(Image courtesy of Medtronic)

A federal appeals court has ruled that Medtronic must face a whistleblower lawsuit over FDA clearance of certain spinal fusion devices.

The Dan Abrams Company sued Medtronic in 2015 claiming that Medtronic defrauded the FDA into granting 510(k) clearance to certain Verte-Stack cervical vertebral body replacement (VBR) devices used in spinal fusion surgeries. The lawsuit also claims that Medtronic unlawfully marketed the devices for an off-label and contraindicated use, and illegally compensated physicians to use them.

Abrams also argues that these allegedly fraudulent practices caused physicians to submit false claims to Medicare. Dan Abrams Company is an LLC whose sole employee, Bryan Shapiro, formerly worked for Medtronic.  His “fraud-on-the-FDA” claim states that since Medicare reimbursement requires FDA clearance, the subject devices would have been ineligible for reimbursement but for Medtronic’s alleged fraud.

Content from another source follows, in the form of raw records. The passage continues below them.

Lemma accept_covers_sound held wanted mime :
  is_accept held = true -> accept_covers held wanted = true ->
  accept_matches wanted mime = true -> accept_matches held mime = true.
Proof.
  intros Hh. unfold accept_covers, accept_matches.
  destruct (held =s any_mime); [done|]. destruct (wanted =s any_mime); [done|].
  destruct (strip_suffix star held) as [p|] eqn:Ep.
  - apply strip_suffix_Some in Ep. destruct (strip_suffix star wanted) as [q|] eqn:Eq.
    + apply strip_suffix_Some in Eq as ->. intros [H|H]%starts_with_snoc.
      * by apply starts_with_trans.
      * exfalso. destruct (accept_suffix held p Hh Ep) as [r Hr]. rewrite H in Hr.
        pose proof (ends_with_char asterisk q asterisk) as H1.
        pose proof (ends_with_char asterisk r slash) as H2.
        change (r +:+ String slash EmptyString) with (r +:+ "/") in H2. rewrite <- Hr in H2.
        rewrite Ascii.eqb_refl in H1. change (asterisk =c slash) with false in H2.
        unfold asterisk in *. congruence.
    + intros H1 H2. by apply String.eqb_eq in H2 as <-.
  - intros ->%String.eqb_eq. by rewrite Ep.
Qed.

(** A pattern whose only wildcard is the trailing one: [*/*], a concrete MIME
    type, or [type/*] with no asterisk in [type]. *)
Definition plain_accept (w : string) : Prop :=
  w = any_mime \/ contains_char asterisk w = false
  \/ exists t, w = t +:+ "/*" /\ contains_char asterisk t = false.

Lemma is_mime_parts a b :
  a <> EmptyString -> b <> EmptyString ->
  contains_char slash a = false -> contains_char slash b = false ->
  contains_char sp a = false -> contains_char sp b = false ->
  contains_char asterisk a = false -> contains_char asterisk b = false ->
  is_mime (a +:+ String slash b) = true.
Proof.
  intros. unfold is_mime. rewrite andb_true_iff, negb_true_iff, is_type_slash_subtype_spec.
  split; [exists a, b; rewrite str_any_app; simpl; repeat split; try done|].
  - rewrite H3, H4. done.
  - rewrite str_any_app. simpl. by rewrite H5, H6.
Qed.

Lemma starts_with_diverge p t x y :
  x <> y -> starts_with p (t +:+ String x EmptyString) = true ->
  starts_with p (t +:+ String y EmptyString) = true -> starts_with p t = true.
Proof.
  intros Hne H1 H2. destruct (starts_with_snoc _ _ _ H1) as [?| ->]; [done|].
  destruct (starts_with_snoc _ _ _ H2) as [?|Heq]; [done|].
  apply append_cancel_l in Heq. congruence.
Qed.

Lemma accept_covers_star_complete held :
  is_accept held = true ->
  accept_matches held "a/b" = true -> accept_matches held "c/d" = true -> held = any_mime.
Proof.
  intros Hh. unfold accept_matches. destruct (String.eqb_spec held any_mime) as [|Hne]; [done|].
  destruct (strip_suffix star held) as [p|] eqn:Ep.
  - intros H1 H2. apply strip_suffix_Some in Ep.
    destruct (accept_suffix _ _ Hh Ep) as [q ->].
    destruct q as [|x q]; [|exfalso; apply starts_with_true in H1 as [? H1], H2 as [? H2];
      simpl in H1, H2; injection H1; injection H2; congruence].
    subst held. vm_compute in Hh. done.
  - intros H1%String.eqb_eq H2%String.eqb_eq. congruence.
Qed.

Lemma type_star_inv t :
  is_type_slash_subtype (t +:+ "/*") = true ->
  t <> EmptyString /\ contains_char slash t = false /\ contains_char sp t = false.
Proof.
  intros (a & b & Hab & Hane & _ & Ha & Hb & Hsp)%is_type_slash_subtype_spec.
  rewrite str_any_app in Hsp. apply orb_false_iff in Hsp as [Hsp _].
  change "/*" with (String slash (sep1 asterisk)) in *.
  assert (Hsplit : str_split_once (Ascii.eqb slash) (t +:+ String slash (sep1 asterisk)) = Some (a, b))
    by (rewrite Hab; by apply str_split_once_app).
  assert (contains_char slash t = false) as Ht.
  { destruct (str_find (Ascii.eqb slash) t) as [n|] eqn:E; [|by apply str_find_None].
    apply str_find_Some in E as (u & c & v & -> & _ & Hu & <-%Ascii.eqb_eq).
    rewrite append_assoc in Hsplit. simpl in Hsplit. rewrite str_split_once_app in Hsplit by done.
    simplify_eq. rewrite str_any_app in Hb. simpl in Hb. by rewrite orb_true_r in Hb. }
  rewrite str_split_once_app in Hsplit by done. by simplify_eq.
Qed.

(** A pattern that matches both [t/a] and [t/b] covers [t/*]. *)
Lemma accept_covers_type_complete held t :
  t +:+ "/*" <> any_mime ->
  accept_matches held (t +:+ "/a") = true -> accept_matches held (t +:+ "/b") = true ->
  accept_covers held (t +:+ "/*") = true.
Proof.
  intros Hne. unfold accept_covers, accept_matches. rewrite (proj2 (String.eqb_neq _ _) Hne).
  destruct (held =s any_mime); [done|]. destruct (strip_suffix star held) as [p|].
  - change "/a" with ("/" +:+ "a"). change "/b" with ("/" +:+ "b"). change "/*" with ("/" +:+ star).
    rewrite <- !append_assoc. intros H1 H2.
    pose proof (starts_with_diverge p (t +:+ "/") "a" "b" ltac:(done) H1 H2) as H.
    eapply starts_with_trans; [done|]. apply starts_with_true. by exists star.
  - intros H1 H2. apply String.eqb_eq in H1, H2. subst held. by apply append_cancel_l in H2.
Qed.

A U.S. District Court judge in California tossed the entire lawsuit in 2019, but an appeals court panel last week reinstated one claim. According to that claim, certain “contraindicated-only devices” were not properly cleared by the FDA for any use and therefore are not substantially similar to the predicate device. Abrams described these contraindicated devices as those that allegedly cannot be used for their labeled intended use and can only be used for their contraindicated use in the cervical spine.

Abrams “alleges that Medtronic falsely represented in its clearance application that they were intended for use in the thoracolumbar spine (the part of the spine below the neck) when in fact they could not be used there and could only be used in the cervical (neck-area) of the
spine” the appeals panel wrote.

Abrams “claims that Medtronic knew that cervical VBRs posed different questions of safety to its previously approved devices, and if Medtronic disclosed that the devices were intended for use in the cervical spine, then the FDA may have required Class III approval,” the appeals court judges continued. “These considerations — intended use, similarity to a predicate device, and different questions about safety — are precisely those that the FDA considers in granting Class II certification.”

Medtronic argues that the False Claims Act is not the proper vehicle to bring a fraud-on-the-FDA claim. The appeals court disagreed, citing a previous case in which it allowed the plaintiff’s fraud-on-the-FDA theory to go forward.